>>>

(** ** What rotation promises

    The files that were rotated away, and the one that is written to: under its own name, or under the one it was moved to. *)
Record archive := mkArchive { a_old : gmap bytes bytes; a_now : bytes; a_moved : option bytes }.
Definition archived (name : bytes) (e : event) (a : archive) : archive :=
  match e, a_moved a with
  | Line l, _ => mkArchive (a_old a) (a_now a ++ l) (a_moved a)
  | Rotate to, None => if decide (to = name) then a else mkArchive (delete to (a_old a)) (a_now a) (Some to)
  | Rotate _, Some _ => a
  | Reopened, Some to => mkArchive (<[to := a_now a]> (a_old a)) [] None
  | Reopened, None => a
  end.
Definition archives (name : bytes) (l : list event) (a : archive) : archive := fold_left (λ a e, archived name e a) l a.
Definition reliable (K : Disk) : Prop :=
  ∀ t, may_stat (Disk := K) t = true ∧ may_open (Disk := K) t = true ∧ may_close (Disk := K) t = true ∧ may_sync (Disk := K) t = true ∧ writes_only (Disk := K) t = None.
(** The files hold what the archive says. *)
Record holds (s : LogrusHook * FS) (a : archive) : Prop := mkHolds {
  h_writer : ∃ n f, w s.1 = W_file n false ∧ h_fd s.1 = Some n ∧ fds s.2 !! n = Some f ∧ fd_closed f = false
             ∧ inodes s.2 !! fd_inode f = Some (a_now a)
             ∧ (fd_append f = true ∨ fd_offset f = length (a_now a))
             ∧ names s.2 !! default (fname s.1) (a_moved a) = Some (fd_inode f)
             ∧ (∀ p c, a_old a !! p = Some c → ∃ j, names s.2 !! p = Some j ∧ j ≠ fd_inode f ∧ inodes s.2 !! j = Some c);
  h_gone : is_Some (a_moved a) → names s.2 !! fname s.1 = None;
  h_name : a_old a !! fname s.1 = None ∧ a_moved a ≠ Some (fname s.1)
}.

(** A hook and its descriptor; one whose file is closed, or that has none. *)
Definition tied (s : LogrusHook * FS) : Prop :=
  match h_fd s.1 with
  | Some n => (∃ b, w s.1 = W_file n b) ∧ n < length (fds s.2)
  | None => ∀ n b, w s.1 ≠ W_file n b
  end.
Definition lost (s : LogrusHook * FS) : Prop :=
  match h_fd s.1 with
  | Some n => (∃ b, w s.1 = W_file n b) ∧ fd_closed <$> fds s.2 !! n = Some true
  | None => ∀ n b, w s.1 ≠ W_file n b
  end.

(** The cache and the loggers it gives. *)
Section Cached.
Context {R : Logrus}.
Record cached (s : world) : Prop := mkCached {
  ca_logger k l : w_cache s !! k = Some l → ∃ x, w_loggers s !! l = Some x ∧ l_dest x = k.1 ∧ Some (l_level x) = ParseLevel k.2;
  ca_inj k k' l : w_cache s !! k = Some l → w_cache s !! k' = Some l → k = k'
}.
End Cached.

(** ** Values for the examples *)
Definition good_disk : Disk := Build_Disk (λ _, true) (λ _, true) (λ _, true) (λ _, true) (λ _, None).
(** A disk with a call that fails. *)
Definition no_open_at (t : nat) : Disk := Build_Disk (λ _, true) (λ t', negb (t' =? t)) (λ _, true) (λ _, true) (λ _, None).
Definition no_stat_at (t : nat) : Disk := Build_Disk (λ t', negb (t' =? t)) (λ _, true) (λ _, true) (λ _, true) (λ _, None).
Definition two_levels : Logrus :=
  Build_Logrus (λ b, if decide (b = bs "info") then Some InfoLevel else if decide (b = bs "debug") then Some DebugLevel else None) Level_String.
Definition log_file : bytes := bs "/var/log/smtp.log".
Definition one_rotation : list event := [Line (bs "a"); Rotate (bs "old"); Line (bs "b"); Reopened; Line (bs "c")].

(** * Proofs *)
Lemma write_at_end d c : write_at (length c) d c = c ++ d.
Proof. unfold write_at. rewrite firstn_all, Nat.sub_diag, drop_ge by lia. cbn. by rewrite app_nil_r. Qed.
Lemma OutputOption_round o : parseOutputOption (OutputOption_String o) = o.
Proof. by destruct o. Qed.

(** ** The hook and its file *)
#[local] Arguments Fire : simpl never.
#[local] Arguments Reopen : simpl never.
#[local] Arguments open_create : simpl never.
Section Rotation.
Context {K : Disk} (HK : reliable K).
Lemma parse_hdd_block_prices_Ret_content
    (card : Card) (link : string) (w w' : World) (prices : dict F) :
  detail_link card = Some link ->
  parse_hdd_block_prices card w = (Ret prices, w') ->
  exists r p',
    _driver w' = Some r /\ showing w' r p'
    /\ same_content (web w (urljoin BASE_URL link)) p'
    /\ web w' = web w.
Proof.
  intros Hl H.
  pose proof (framed_parse_hdd_block_prices card w) as Hf.
  rewrite H in Hf. destruct Hf as (Hfd & Hfw & _). simpl in Hfd, Hfw.
  rewrite (parse_hdd_block_prices_loop card w Hl) in H.
  apply bind_Ret_inv in H. destruct H as (buttons & wl & Hloc & Hloop).
  unfold locate_buttons in Hloc.
  apply bind_Ret_inv in Hloc. destruct Hloc as ([] & w1 & Hget & Hloc).
  apply get_Ret_inv in Hget. destruct Hget as (r & p & Hr & Hs & ->).
  rewrite Hr in *.
  set (page := web w (urljoin BASE_URL link)) in *.
  apply bind_Ret_inv in Hloc. destruct Hloc as ([] & w2 & Hclose & Hloc).
  assert (Hs1 : showing (turn r page (emit (EvGet (urljoin BASE_URL link)) w))
                  r page).
  { eapply showing_turn. apply showing_emit. exact Hs. }
  assert (Hd2 : _driver w2 = Some r).
  { pose proof (@driver_kept _ _
                  (turn r page (emit (EvGet (urljoin BASE_URL link)) w)) r
                  framed_close_cookie_banner Hr) as Hk.
    now rewrite Hclose in Hk. }
  eapply close_cookie_banner_Ret_content in Hclose; [|exact Hr|exact Hs1].
  destruct Hclose as (p2 & Hs2 & Hc2).
  apply bind_Ret_inv in Hloc. destruct Hloc as (el & w3 & Hfind & Hloc).
  pose proof (find_element_world (Some r) CLASS_NAME_swatches w2) as Hw3.
  rewrite Hfind in Hw3. simpl in Hw3. subst w3.
  pose proof (find_elements_in_world (Some r) el TAG_NAME_button w2) as Hw4.
  rewrite Hloc in Hw4. simpl in Hw4. subst wl.
  rewrite (find_element_showing _ Hs2) in Hfind.
  unfold locate in Hfind.
  destruct (swatches p2) as [bs|] eqn:Hsw; [|discriminate].
  injection Hfind as <-.
  rewrite (find_elements_in_showing _ _ Hs2) in Hloc.
  unfold locate in Hloc. rewrite Hsw in Hloc. injection Hloc as <-.
  eapply for_buttons_Ret_content in Hloop; [|exact Hd2|exact Hs2].
  destruct Hloop as (p' & Hs' & Hc').
  exists r, p'. split; [congruence|]. split; [exact Hs'|].
  split; [eapply same_content_trans; eassumption|exact Hfw].
Qed.
(** ** The path resolvers on a step [0] *)

Section Resolve.
Variable json : list ascii.

Lemma read_index_nondigit cnt rest :
  is_digit (chr0 rest) = false → read_index cnt rest = (cnt, rest).
Proof. destruct rest as [|c rest]; simpl; [done|]. by intros ->. Qed.

Lemma nth_sibling_le_1 fuel L e first cnt :
  cnt ≤ 1 → nth_sibling (S fuel) L e first cnt = Ok (Some e).
Proof. intros. simpl. destruct (Z.geb_spec 1 cnt) as [|]; [done|lia]. Qed.

Lemma nth_sibling_0_1 fuel L e first :
  nth_sibling fuel L e first 0 = nth_sibling fuel L e first 1.
Proof. destruct fuel; [done|]. by rewrite !nth_sibling_le_1 by lia. Qed.

Lemma get_leaf_zero_one fuel L stack lp a l rest :
  stack !! lp = Some (At a) → L !! a = Some l → type l = T_ARRAY →
  is_digit (chr0 rest) = false →
  get_leaf json fuel L stack lp ("0"%char :: rest)
  = get_leaf json fuel L stack lp ("1"%char :: rest).
Proof.
  intros Hs Ha Ht Hr. destruct fuel as [|fuel]; [done|].
  cbn [get_leaf].
  change (Ascii.eqb (chr0 ("0"%char :: rest)) NUL) with false.
  change (Ascii.eqb (chr0 ("1"%char :: rest)) NUL) with false.
  change (dotdot ("0"%char :: rest)) with false.
  change (dotdot ("1"%char :: rest)) with false.
  change (read_index 0 ("0"%char :: rest)) with (read_index 0 rest).
  change (read_index 0 ("1"%char :: rest)) with (read_index 1 rest).
  rewrite !read_index_nondigit by done.
  unfold slot. rewrite Hs. simpl. rewrite Ha. simpl. rewrite Ht.
  destruct (_ && _); [|done].
  destruct (deref L (elements l)) as [last|]; [|done]. simpl.
  by rewrite nth_sibling_0_1.
Qed.

Lemma get_leaf_zero fuel L stack lp a l e last :
  stack !! lp = Some (At a) → L !! a = Some l →
  type l = T_ARRAY → value_type l = COL_VAL → elements l = At e →
  L !! e = Some last → (S lp < length stack)%nat →
  get_leaf json (S (S fuel)) L stack lp ["0"%char] = Ok (next last).
Proof.
  intros Hs Ha Ht Hv He Hl Hw.
  cbn [get_leaf].
  change (Ascii.eqb (chr0 ["0"%char]) NUL) with false.
  change (dotdot ["0"%char]) with false.
  change (read_index 0 ["0"%char]) with (0, @nil ascii).
  unfold slot. rewrite Hs. simpl. rewrite Ha. simpl. rewrite Ht, Hv, He. simpl.
  rewrite Hl. simpl. unfold store.
  destruct (decide _); [|lia]. simpl.
  rewrite list_lookup_insert_eq by lia. done.
Qed.

Lemma move_step_zero_one fuel d a l loc rest :
  where_path d !! where_ d = Some (At a) → leaves d !! a = Some l →
  type l = T_ARRAY → is_digit (chr0 rest) = false →
  move_step json fuel d ("0"%char :: rest) loc
  = move_step json fuel d ("1"%char :: rest) loc.
Proof.
  intros Hs Ha Ht Hr. destruct fuel as [|fuel]; [done|].
  cbn [move_step].
  change (Ascii.eqb (chr0 ("0"%char :: rest)) NUL) with false.
  change (Ascii.eqb (chr0 ("1"%char :: rest)) NUL) with false.
  change (dotdot ("0"%char :: rest)) with false.
  change (dotdot ("1"%char :: rest)) with false.
  change (read_index 0 ("0"%char :: rest)) with (read_index 0 rest).
  change (read_index 0 ("1"%char :: rest)) with (read_index 1 rest).
  rewrite !read_index_nondigit by done.
  unfold slot. rewrite Hs. simpl. rewrite Ha. simpl. rewrite Ht.
  destruct (_ && _); [|done].
  destruct (deref (leaves d) (elements l)) as [last|]; [|done]. simpl.
  by rewrite nth_sibling_0_1.
Qed.

Lemma move_step_zero fuel d a l e last loc :
  where_path d !! where_ d = Some (At a) → leaves d !! a = Some l →
  type l = T_ARRAY → value_type l = COL_VAL → elements l = At e →
  leaves d !! e = Some last →
  (S (where_ d) < length (where_path d))%nat →
  move_step json (S (S fuel)) d ["0"%char] loc
  = Ok (set_where_path (<[S (where_ d) := next last]> (where_path d))
          (set_where (S (where_ d)) d), 0).
Proof.
  intros Hs Ha Ht Hv He Hl Hw.
  cbn [move_step].
  change (Ascii.eqb (chr0 ["0"%char]) NUL) with false.
  change (dotdot ["0"%char]) with false.
  change (read_index 0 ["0"%char]) with (0, @nil ascii).
  unfold slot. rewrite Hs. simpl. rewrite Ha. simpl. rewrite Ht, Hv, He. simpl.
  rewrite Hl. simpl.
  unfold push, set_cur, store. simpl.
  destruct (decide _); [|lia]. simpl. done.
Qed.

<<<

**TASK DIRECTIONS:** Could you reproduce exactly the lines of the entries above, from the one with "unfold locate_buttons in Hloc." through the one with "apply bind_Ret_inv in Hloc. destruct Hloc as ([] & w2", and nothing else?

**RESPONSE FOR THIS EXERCISE:**
  unfold locate_buttons in Hloc.
  apply bind_Ret_inv in Hloc. destruct Hloc as ([] & w1 & Hget & Hloc).
  apply get_Ret_inv in Hget. destruct Hget as (r & p & Hr & Hs & ->).
  rewrite Hr in *.
  set (page := web w (urljoin BASE_URL link)) in *.
  apply bind_Ret_inv in Hloc. destruct Hloc as ([] & w2 & Hclose & Hloc).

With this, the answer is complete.